Member of the U.S. House of Representatives from New York
- In office January 3, 1937 – January 3, 1967
- Preceded by: Stephen A. Rudd
- Succeeded by: Frank J. Brasco
- Constituency: 9th district (1937–63) 11th district (1963–67)

Member of the New York State Assembly from the 20th Kings County district
- In office January 1, 1936 – December 31, 1936
- Preceded by: Joseph J. Monahan
- Succeeded by: Roy H. Rudd

Personal details
- Born: Eugene James Keogh August 30, 1907 Brooklyn, New York, U.S.
- Died: May 26, 1989 (aged 81) New York City, U.S.
- Resting place: Gate of Heaven Cemetery
- Party: Democratic
- Alma mater: New York University Fordham University School of Law

= Eugene Keogh =

American politician (1907–1989)

Eugene James Keogh (August 30, 1907 – May 26, 1989) was an American lawyer and politician who served as a member of the United States House of Representatives from New York.
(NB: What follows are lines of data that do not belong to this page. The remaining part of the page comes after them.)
(* ===== verification/ActorProps.v ===== *)
(** * What the lifecycle actor guarantees

    The sub-task discipline, the callers' answers and the handover, over every
    life of an actor: any seed, any sequence of enabled inputs, and any answers
    of the world to its waits, its writes and its port calls. *)

From stdpp Require Import base list gmap strings pretty relations.
From Stdlib Require Import ZArith Lia.
From S2P Require Import Prelude Types RecordPhase Lifecycle Policy Events AtomicFile RecordStore RecordPort Runtime Recovery Actor ActorKey ActorInv ActorRun.

(** The channel an input brings. *)
Definition command_replies (c : Command) : list nat :=
  match c with
  | Cmd.Provision _ _ r | Cmd.Checkpoint _ r | Cmd.Pause _ r | Cmd.Resume _ r
  | Cmd.Stop _ r | Cmd.Remove _ r | Cmd.Detach r | Cmd.ClaimWorkload _ r
  | Cmd.SetLifecycle _ r => [r]
  | Cmd.WorkloadExited _ | Cmd.ReleaseWorkload | Cmd.VmExited => []
  end.

Section props.
Context `{Resources} `{RecordPort} {GuestAgent : Type} (world : nat → World).
Abbreviation Actor := (ComputerActor (GuestAgent := GuestAgent)) (only parsing).

Definition replies_of (i : Input (GuestAgent := GuestAgent)) : list nat :=
  match i with InCommand c => command_replies c | _ => [] end.

(** ** The invariant from the start *)

Lemma start_inv calm (a : Actor) seed adopted :
  key a = MkKey None 0 None None SHandoff [] [] →
  key_inv calm (fst (start world a seed adopted)) (key (snd (start world a seed adopted))).
Proof.
  intros Hk.
  assert (∀ b : Actor, key b = key a → key_inv calm initial (key b)) as Hinit.
  { intros b ->. rewrite Hk. split; [|done]. split; try done; simpl; try lia.
    - split; [by intros ? ? ?%elem_of_nil|done|by intros ? ?%elem_of_nil].
    - by intros [].
    - by intros _ p ?%elem_of_nil. }
  assert (∀ (b : Actor) e, key b = key a → e ≠ Ev.RemoveDone → e ≠ Ev.VmExited →
    key_inv calm (fst (fst (dispatch world initial b e)))
      (key (snd (fst (dispatch world initial b e))))) as Hdis.
  { intros b e Hb He1 He2.
    destruct (dispatch world initial b e) as [[s' a'] acted] eqn:Hd.
    eapply inv_of_mid, dispatch_ok; [|exact Hd].
    apply entering_completion; [by apply Hinit| | |done|done]; by rewrite Hb, Hk. }
  unfold start. destruct seed as [|phase|].
  - cbn [fst snd]. rewrite key_rearm. by apply Hinit.
  - specialize (Hdis (publish_state a initial) (Ev.Recovered phase) eq_refl ltac:(done) ltac:(done)).
    destruct (dispatch world initial _ _) as [[s' a'] acted]. cbn [fst snd] in *. by rewrite key_rearm.
  - match goal with |- context [dispatch world initial ?b Ev.Adopted] =>
      assert (key b = key a) as Hb by (by destruct adopted);
      specialize (Hdis b Ev.Adopted Hb ltac:(done) ltac:(done)) end.
    destruct (dispatch world initial _ _) as [[s' a'] acted]. cbn [fst snd] in *. by rewrite key_rearm.
Qed.

Lemma turns_inv calm s (a : Actor) ins s' a' :
  key_inv calm s (key a) → (calm = true → Forall input_calm ins) →
  turns world s a ins = Some (s', a') → key_inv calm s' (key a').
Proof.
  revert s a. induction ins as [|i ins IH]; intros s a Hinv Hc; simpl; [by intros [= <- <-]|].
  destruct (ended s a); [done|]. destruct (select world s a i) as [[s1 a1]|] eqn:Hs; [|done].
  apply IH.
  - eapply select_ok; [exact Hinv| |exact Hs]. intros Hcl. specialize (Hc Hcl).
    rewrite Forall_cons in Hc. by destruct Hc.
  - intros Hcl. specialize (Hc Hcl). rewrite Forall_cons in Hc. by destruct Hc.
Qed.
(** ** Callers *)

(** Every caller the actor has heard of: those answered, those parked. *)
Definition callers (a : Actor) : list nat :=
  omap reply_of (act_trace a) ++ (act_waiters a).*2 ++ option_list (act_capture_reply a).

Lemma callers_trace (a : Actor) obs :
  callers (a <| act_trace := act_trace a ++ obs |>) ≡ₚ omap reply_of obs ++ callers a.
Proof.
  destruct a. unfold callers. cbv [upd]; simpl.
  by rewrite omap_app, (comm (++) (omap reply_of act_trace)), <- app_assoc.
Qed.

Lemma callers_observe (a : Actor) o : reply_of o = None → callers (observe a o) ≡ₚ callers a.
Proof. intros Ho. unfold observe. rewrite callers_trace. simpl. by rewrite Ho. Qed.

Lemma callers_answered (a : Actor) o r :
  reply_of o = Some r → callers (observe a o) ≡ₚ r :: callers a.
Proof. intros Ho. unfold observe. rewrite callers_trace. simpl. by rewrite Ho. Qed.

Lemma callers_send (a : Actor) reply r : callers (send a reply r) ≡ₚ reply :: callers a.
Proof. by apply callers_answered. Qed.

Lemma callers_waiter (a : Actor) ans reply :
  callers (a <| act_waiters := act_waiters a ++ [(ans, reply)] |>) ≡ₚ reply :: callers a.
Proof.
  destruct a. unfold callers. cbv [upd]; simpl. rewrite fmap_app, <- app_assoc. simpl.
  by rewrite <- !Permutation_middle.
Qed.

(** A stop behind a launch: its budget and its caller. *)
Lemma callers_pending_waiter (a : Actor) budget ans reply :
  callers (a <| act_pending_stop := budget |> <| act_waiters := act_waiters a ++ [(ans, reply)] |>)
    ≡ₚ reply :: callers a.
Proof. rewrite <- (callers_waiter a ans reply). by destruct a. Qed.

Lemma callers_park (a : Actor) ans reply : callers (park a ans reply) ≡ₚ reply :: callers a.
Proof. unfold park. destruct (act_answer_error a); [by rewrite callers_send|apply callers_waiter]. Qed.

Lemma callers_settle (a : Actor) due r n :
  let '(a', rest, _) := settle_waiters a due r n (act_waiters a) in
  callers (a' <| act_waiters := rest |>) ≡ₚ callers a.
Proof.
  destruct (settle_waiters_spec a due r n (act_waiters a)) as (sent & -> & Hp & _).
  revert Hp. destruct a. unfold callers. cbv [upd]; simpl. intros Hp.
  by rewrite omap_app, <- !app_assoc, (assoc (++) (omap reply_of sent)), Hp.
Qed.

Lemma callers_answer (a : Actor) ans : callers (answer a ans) ≡ₚ callers a.
Proof.
  unfold answer. match goal with |- context [settle_waiters ?b ?d ?r ?n ?l] =>
    pose proof (callers_settle b d r n) as Hc; destruct (settle_waiters b d r n l) as [[a' rem] m] end.
  exact Hc.
Qed.

Lemma callers_fail_parked (a : Actor) e b : callers (fst (fail_parked a e b)) ≡ₚ callers a.
Proof.
  unfold fail_parked. match goal with |- context [settle_waiters ?b ?d ?r ?n ?l] =>
    pose proof (callers_settle b d r n) as Hc; destruct (settle_waiters b d r n l) as [[a' rem] m] end.
  exact Hc.
Qed.

Lemma callers_uncapture (a : Actor) reply :
  act_capture_reply a = Some reply →
  callers a ≡ₚ reply :: callers (a <| act_capture_reply := None |>).
Proof.
  destruct a. unfold callers. cbv [upd]; simpl. intros ->. simpl.
  by rewrite app_nil_r, app_assoc, (comm (++) _ [reply]).
Qed.

Lemma callers_capture (a : Actor) reply :
  act_capture_reply a = None →
  callers (a <| act_capture_reply := Some reply |>) ≡ₚ reply :: callers a.
Proof.
  destruct a. unfold callers. cbv [upd]; simpl. intros ->. simpl.
  by rewrite app_nil_r, app_assoc, (comm (++) _ [reply]).
Qed.

(** The capture's caller is answered. *)
Lemma callers_take_capture (a : Actor) reply r :
  act_capture_reply a = Some reply →
  callers (observe (a <| act_capture_reply := None |>) (RepliedCapture reply r)) ≡ₚ callers a.
Proof.
  intros Hc. rewrite (callers_answered _ _ reply) by done. by rewrite <- callers_uncapture.
Qed.
Lemma callers_abandon (a : Actor) : callers (abandon_capture a) ≡ₚ callers a.
Proof.
  unfold abandon_capture. destruct (act_capture_reply a) eqn:Hc; [|done].
  by apply callers_take_capture.
Qed.

Lemma callers_spawn (a : Actor) h t : callers (spawn_task a h t) ≡ₚ callers a.
Proof.
  unfold spawn_task.
  match goal with |- callers ((observe ?b ?o) <| act_epoch := _ |> <| act_inflight := _ |>) ≡ₚ _ =>
    transitivity (callers (observe b o)); [done|]; rewrite callers_observe by done end.
  destruct (act_inflight a); [|done].
  by rewrite callers_abandon, callers_observe.
Qed.

Lemma callers_publish_event (a : Actor) n : callers (publish_event world a n) ≡ₚ callers a.
Proof. by destruct n. Qed.

Lemma callers_arm (a : Actor) t s : callers (arm world a t s) ≡ₚ callers a.
Proof. unfold arm. destruct (act_timers_enabled a); [|done]. by destruct t. Qed.

Lemma callers_rearm (a : Actor) s : callers (rearm world a s) ≡ₚ callers a.
Proof. unfold rearm. by rewrite !callers_arm. Qed.

Lemma callers_clear_journal (a : Actor) : callers (clear_journal world a) ≡ₚ callers a.
Proof.
  unfold clear_journal. destruct (act_journal_blocked a); [done|]. by rewrite callers_observe.
Qed.

Lemma callers_fail_write (a : Actor) d : callers (fst (fail_write a d)) ≡ₚ callers a.
Proof.
  unfold fail_write, fail_every_waiter.
  match goal with |- context [fail_parked ?b ?e true] =>
    pose proof (callers_fail_parked b e true) as Hc; destruct (fail_parked b e true) as [a' n] end.
  cbn [fst snd] in *. rewrite <- Hc. by destruct (n =? 0).
Qed.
He served 15 terms from 1937 to 1967.

==Background==
Keogh was born on August 30, 1907, in Brooklyn, New York City. He graduated from New York University in 1927 and from Fordham University School of Law in 1930.

==Career==
He was a member of the New York State Assembly (Kings Co., 20th D.) in 1936.

=== Congress ===
He was elected as a Democrat to the 75th through the 89th United States Congresses, holding office from January 3, 1937, to January 3, 1967. He served on the House Ways and Means committee and sponsored the original legislation for the Keogh plan, a type of pension plan. In 1947-8, he served on the Herter Committee.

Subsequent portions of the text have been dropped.